##### SUPPLIED ENTRIES

Lemma sorted_strict (l : list (Z * Z)) : StronglySorted key_le l -> NoDup l.*1 -> StronglySorted key_lt l.
Proof.
  induction l as [|x l IH]; intros Hs Hn; [constructor|]. apply list.NoDup_cons in Hn as [Hn Hd]. inversion Hs as [|? ? Hs' Hf]; subst.
  constructor; [by apply IH|]. rewrite list.Forall_forall in Hf |- *. intros y Hy. specialize (Hf y Hy). unfold key_le, key_lt in *.
  destruct (decide (x.1 = y.1)) as [E|]; [|lia]. destruct Hn. rewrite E. by apply list_elem_of_fmap_2.
Qed.

Lemma foldl_omap {A B} (g : A -> option B) l acc :
  foldl (fun acc a => match g a with Some b => acc ++ [b] | None => acc end) acc l = acc ++ omap g l.
Proof.
  revert acc. induction l as [|a l IH]; intros acc; cbn; [by rewrite app_nil_r|]. rewrite IH. destruct (g a); [|done]. by rewrite <- app_assoc.
Qed.

(** *** The layouts with an index *)

Definition pick (n : NodeN) (i : Z) : option (Z * Z) := (fun c => (i, c)) <$> chmap n !! i.

Lemma pick_sorted n l : StronglySorted Z.lt l -> StronglySorted key_lt (omap (pick n) l).
Proof.
  induction 1 as [|i l Hs IH Hf]; cbn; [constructor|]. destruct (pick n i) as [x|] eqn:E; [|done]. constructor; [done|].
  apply list.Forall_forall. intros y Hy. apply list_elem_of_omap in Hy as (j & Hj & Ej). unfold pick in *.
  destruct (chmap n !! i); [|done]. destruct (chmap n !! j); [|done]. injection E as <-. injection Ej as <-. by apply (proj1 (list.Forall_forall _ _) Hf).
Qed.

Lemma seqZ_sorted lo n : StronglySorted Z.lt (seqZ lo n).
Proof.
  destruct (Z.le_gt_cases n 0) as [H|H]; [rewrite seqZ_nil by done; constructor|].
  rewrite <- (Z2Nat.id n) by lia. generalize (Z.to_nat n). clear H n. intros n. revert lo. induction n as [|n IH]; intros lo; [constructor|].
  rewrite seqZ_cons by lia. replace (Z.pred (Z.of_nat (S n))) with (Z.of_nat n) by lia. constructor; [apply IH|].
  apply list.Forall_forall. intros x Hx. apply elem_of_seqZ in Hx. lia.
Qed.

Lemma pick_children n lo hi : layout n -> children_in n lo hi (omap (pick n) (seqZ lo (hi - lo + 1))).
Proof.
  intros Hl. split; [apply pick_sorted, seqZ_sorted|]. intros k c. rewrite list_elem_of_omap. unfold pick. split.
  - intros (i & Hi & E). apply elem_of_seqZ in Hi. destruct (chmap n !! i) as [x|] eqn:Ex; [|done]. injection E as <- <-. split; [done|lia].
  - intros [Hc Hk]. exists k. rewrite elem_of_seqZ, Hc. split; [lia|done].
Qed.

##########

WHAT THIS TASK INVOLVES. All of the entries need to be given again, word for word.

FINAL ANSWER.
Lemma sorted_strict (l : list (Z * Z)) : StronglySorted key_le l -> NoDup l.*1 -> StronglySorted key_lt l.
Proof.
  induction l as [|x l IH]; intros Hs Hn; [constructor|]. apply list.NoDup_cons in Hn as [Hn Hd]. inversion Hs as [|? ? Hs' Hf]; subst.
  constructor; [by apply IH|]. rewrite list.Forall_forall in Hf |- *. intros y Hy. specialize (Hf y Hy). unfold key_le, key_lt in *.
  destruct (decide (x.1 = y.1)) as [E|]; [|lia]. destruct Hn. rewrite E. by apply list_elem_of_fmap_2.
Qed.

Lemma foldl_omap {A B} (g : A -> option B) l acc :
  foldl (fun acc a => match g a with Some b => acc ++ [b] | None => acc end) acc l = acc ++ omap g l.
Proof.
  revert acc. induction l as [|a l IH]; intros acc; cbn; [by rewrite app_nil_r|]. rewrite IH. destruct (g a); [|done]. by rewrite <- app_assoc.
Qed.

(** *** The layouts with an index *)

Definition pick (n : NodeN) (i : Z) : option (Z * Z) := (fun c => (i, c)) <$> chmap n !! i.

Lemma pick_sorted n l : StronglySorted Z.lt l -> StronglySorted key_lt (omap (pick n) l).
Proof.
  induction 1 as [|i l Hs IH Hf]; cbn; [constructor|]. destruct (pick n i) as [x|] eqn:E; [|done]. constructor; [done|].
  apply list.Forall_forall. intros y Hy. apply list_elem_of_omap in Hy as (j & Hj & Ej). unfold pick in *.
  destruct (chmap n !! i); [|done]. destruct (chmap n !! j); [|done]. injection E as <-. injection Ej as <-. by apply (proj1 (list.Forall_forall _ _) Hf).
Qed.

Lemma seqZ_sorted lo n : StronglySorted Z.lt (seqZ lo n).
Proof.
  destruct (Z.le_gt_cases n 0) as [H|H]; [rewrite seqZ_nil by done; constructor|].
  rewrite <- (Z2Nat.id n) by lia. generalize (Z.to_nat n). clear H n. intros n. revert lo. induction n as [|n IH]; intros lo; [constructor|].
  rewrite seqZ_cons by lia. replace (Z.pred (Z.of_nat (S n))) with (Z.of_nat n) by lia. constructor; [apply IH|].
  apply list.Forall_forall. intros x Hx. apply elem_of_seqZ in Hx. lia.
Qed.

Lemma pick_children n lo hi : layout n -> children_in n lo hi (omap (pick n) (seqZ lo (hi - lo + 1))).
Proof.
  intros Hl. split; [apply pick_sorted, seqZ_sorted|]. intros k c. rewrite list_elem_of_omap. unfold pick. split.
  - intros (i & Hi & E). apply elem_of_seqZ in Hi. destruct (chmap n !! i) as [x|] eqn:Ex; [|done]. injection E as <- <-. split; [done|lia].
  - intros [Hc Hk]. exists k. rewrite elem_of_seqZ, Hc. split; [lia|done].
Qed.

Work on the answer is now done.